BEGIN EXERCISE MATERIALS

(** * A shallow embedding of [main.py]: the Unipile health-check server

    The program is a Flask application with two routes.  At import time it
    reads two environment variables, and when run as a script it pings the
    Unipile API once and then starts the development server.

    The embedding keeps the shape of the source:
    - Python strings are [string], the [dict]s handed to [jsonify] and the
      process environment are finite maps ([gmap string _]);
    - the effects of the program (console output, the outbound HTTP call,
      starting the server, raising and catching exceptions) are threaded
      through a small state-and-exception monad [M] over the trace of
      events performed so far;
    - the network is an oracle [upstream] that answers each outbound request
      with a response or with an exception, possibly depending on everything
      that happened before. *)

From Stdlib Require Import ZArith Ascii String.
From stdpp Require Import gmap strings list.

Local Open Scope string_scope.

(** ** Python built-ins used by the program *)

Module Py.

(** Instances of [Exception].  [exc_str] is what [str(e)] returns: the
    empty string for an exception built without arguments, the argument
    itself for one built from a single string. *)
Record PyException := mkExc { exc_class : string; exc_str : string }.

Definition RuntimeError (msg : string) : PyException := mkExc "RuntimeError" msg.

Definition str (e : PyException) : string := exc_str e.

(** [bool(s)] on a string: true exactly for the non-empty ones. *)
Definition truthy (s : string) : bool :=
  match s with
  | EmptyString => false
  | String _ _ => true
  end.

(** [c in chars] for a character and a string. *)
Fixpoint char_in (c : ascii) (chars : string) : bool :=
  match chars with
  | EmptyString => false
  | String d rest => if Ascii.eqb c d then true else char_in c rest
  end.

(** [s.rstrip(chars)]: drops the longest suffix of [s] made of characters
    of [chars]. *)
Fixpoint rstrip (chars : string) (s : string) : string :=
  match s with
  | EmptyString => EmptyString
  | String c rest =>
      match rstrip chars rest with
      | EmptyString => if char_in c chars then EmptyString else String c EmptyString
      | kept => String c kept
      end
  end.

(** [os.getenv(key, default)]. *)
Definition getenv (environ : gmap string string) (key default : string) : string :=
  match environ !! key with
  | Some v => v
  | None => default
  end.

(** [load_dotenv()]: the variables of the [.env] file are added to the
    process environment; a variable that is already set keeps its value. *)
Definition load_dotenv (dotenv environ : gmap string string) : gmap string string :=
  environ ∪ dotenv.

(** [str.lower] on ASCII letters, used to compare HTTP header names. *)
Definition lower_ascii (c : ascii) : ascii :=
  let n := nat_of_ascii c in
  if Nat.leb 65 n && Nat.leb n 90 then ascii_of_nat (n + 32) else c.

Fixpoint lower (s : string) : string :=
  match s with
  | EmptyString => EmptyString
  | String c rest => String (lower_ascii c) (lower rest)
  end.

(** [n] copies of the character [c]. *)
Fixpoint replicate_char (n : nat) (c : ascii) : string :=
  match n with
  | O => EmptyString
  | S k => String c (replicate_char k c)
  end.

(** [s.endswith(c)] for a single character. *)
Fixpoint ends_with_char (c : ascii) (s : string) : bool :=
  match s with
  | EmptyString => false
  | String d EmptyString => Ascii.eqb d c
  | String _ rest => ends_with_char c rest
  end.

End Py.

Import Py.

(** ** The part of [requests] the program touches *)

Module Requests.

Inductive Method := GET | POST.

(** An outbound call [requests.get(url, headers=..., timeout=...)].  The
    [headers] dict is kept as the list of its items in insertion order. *)
Record Request := mkRequest {
  method : Method;
  url : string;
  headers : list (string * string);
  timeout : Z
}.

(** What the program reads from a [requests.Response]. *)
Record Response := mkResponse {
  status_code : Z;
  text : string
}.

(** [Response.ok]: [raise_for_status()] raises for a client error
    (400..499) or a server error (500..599) and for nothing else; [ok] is
    true when it does not raise. *)
Definition ok (r : Response) : bool :=
  negb ((400 <=? status_code r)%Z && (status_code r <? 600)%Z).

(** Header names are matched without regard to case. *)
Fixpoint header_get (name : string) (hs : list (string * string)) : option string :=
  match hs with
  | [] => None
  | (k, v) :: rest =>
      if String.eqb (lower k) (lower name) then Some v else header_get name rest
  end.

End Requests.

Import Requests.

(** ** The part of Flask the program touches *)

Module Flask.

(** The values the program puts in its JSON bodies. *)
Inductive JVal :=
| JBool (b : bool)
| JInt (n : Z)
| JStr (s : string).

(** A Flask response: a JSON object and an HTTP status. *)
Record HttpResponse := mkHttp {
  json : gmap string JVal;
  status : Z
}.

(** [jsonify(d)] builds a response with the default status 200. *)
Definition jsonify (d : gmap string JVal) : HttpResponse := mkHttp d 200.

(** A view function returns a response, or a pair of a response and a
    status code. *)
Inductive ViewRv :=
| RvResponse (r : HttpResponse)
| RvTuple (r : HttpResponse) (code : Z).

(** Flask's [make_response]: the status of a pair overrides the one of the
    response. *)
Definition make_response (rv : ViewRv) : HttpResponse :=
  match rv with
  | RvResponse r => r
  | RvTuple r code => mkHttp (json r) code
  end.

End Flask.

Import Flask.

(** ** Effects *)

(** What [print] is given. *)
Inductive Printed :=
| PStr (s : string)
| PInt (n : Z)
| PBool (b : bool)
| PRepr (e : PyException).

(** The observable actions of the process, in the order they happen. *)
Inductive Event :=
| EPrint (args : list Printed)
| ERequest (rq : Request)
| ERun (port : Z) (debug : bool).

Inductive Result (A : Type) :=
| Return (a : A)
| Raise (e : PyException).

Arguments Return {A} a.
Arguments Raise {A} e.

(** A computation takes the trace so far and gives a result and the trace
    extended by what it did. *)
Definition M (A : Type) : Type := list Event -> Result A * list Event.

Definition ret {A} (a : A) : M A := fun tr => (Return a, tr).

Definition raise {A} (e : PyException) : M A := fun tr => (Raise e, tr).

Definition bind {A B} (m : M A) (k : A -> M B) : M B :=
  fun tr =>
    match m tr with
    | (Return a, tr') => k a tr'
    | (Raise e, tr') => (Raise e, tr')
    end.

(** [try: body  except Exception as e: handler(e)]. *)
Definition try_except {A} (body : M A) (handler : PyException -> M A) : M A :=
  fun tr =>
    match body tr with
    | (Return a, tr') => (Return a, tr')
    | (Raise e, tr') => handler e tr'
    end.

Definition emit (ev : Event) : M unit := fun tr => (Return tt, (tr ++ [ev])%list).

END EXERCISE MATERIALS

▶ _PROBLEM_
Taking the entries above, restate exactly those lines that fall between the line with "The program is" and the line with "The embedding keeps", keeping both of those lines too.

▶ _REPLY TO THE TASK_
    The program is a Flask application with two routes.  At import time it
    reads two environment variables, and when run as a script it pings the
    Unipile API once and then starts the development server.

    The embedding keeps the shape of the source:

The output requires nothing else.